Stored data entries
##########
(* ===== verification/Fault.v ===== *)
(** * Page faults and the user's memory (the page fault case of trap.c)

    The kernel of this file is the process table and the allocator,
    [kproc * kmem], with the rest of the system next to it.  [sbrk] only moves
    [p->sz]; pages below it are allocated by [trap] when they are first used,
    by the program or by the kernel on its behalf.  [pgfault] is that case of
    [trap], [user_page] the access of the kernel to a user address, which may
    fault, and the theorems say which address space results. *)
From stdpp Require Import base list gmap strings.
From Stdlib Require Import ZArith Lia Permutation.
From S2P Require Import Prelude User Mmu Spinlock CpuLocks CString Proc RunQueue Sched Machine Kernel Console Kalloc Vm Uvm CopyUvm.
#[local] Open Scope Z_scope.

(** ** Code that changes only the locks and the CPU *)
Section only_hw.
Variables (me : nat) (run : list (option nat)) (D : gset Z).
Definition only_hw (k0 : kproc) (L : list Z) (k : kproc) : Prop := ∃ h, k = with_hw h k0 ∧ hw_ok me run D L h.
#[export] Instance only_hw_LockLaws k0 : LockLaws (.∈ D) (only_hw k0).
Proof.
  split.
  - intros L lk k (h & -> & Hok) HD HL. destruct (acquire_k_ok me run D L lk (with_hw h k0) Hok HD HL) as (h' & E & Hok'). eexists. split; [exact E|]. by exists h'.
  - intros L1 L2 lk k (h & -> & Hok). destruct (release_k_ok me run D L1 L2 lk (with_hw h k0) Hok) as (h' & E & Hok'). eexists. split; [exact E|]. by exists h'.
Qed.
Lemma only_hw_refl k L : hw_ok me run D L (k_hw k) → only_hw k L k.
Proof. intros H. exists (k_hw k). by destruct k. Qed.
Lemma only_hw_trans k0 k L L' k' : only_hw k0 L k → only_hw k L' k' → only_hw k0 L' k'.
Proof. intros (h & -> & _) (h' & -> & H'). by exists h'. Qed.
End only_hw.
##########
Exercise description →
If a line falls between the first line of the entries and the line containing "[trap], [user_page] the", or is one of those two, restate it word for word; leave all other lines out.

Answer space →
(* ===== verification/Fault.v ===== *)
(** * Page faults and the user's memory (the page fault case of trap.c)

    The kernel of this file is the process table and the allocator,
    [kproc * kmem], with the rest of the system next to it.  [sbrk] only moves
    [p->sz]; pages below it are allocated by [trap] when they are first used,
    by the program or by the kernel on its behalf.  [pgfault] is that case of
    [trap], [user_page] the access of the kernel to a user address, which may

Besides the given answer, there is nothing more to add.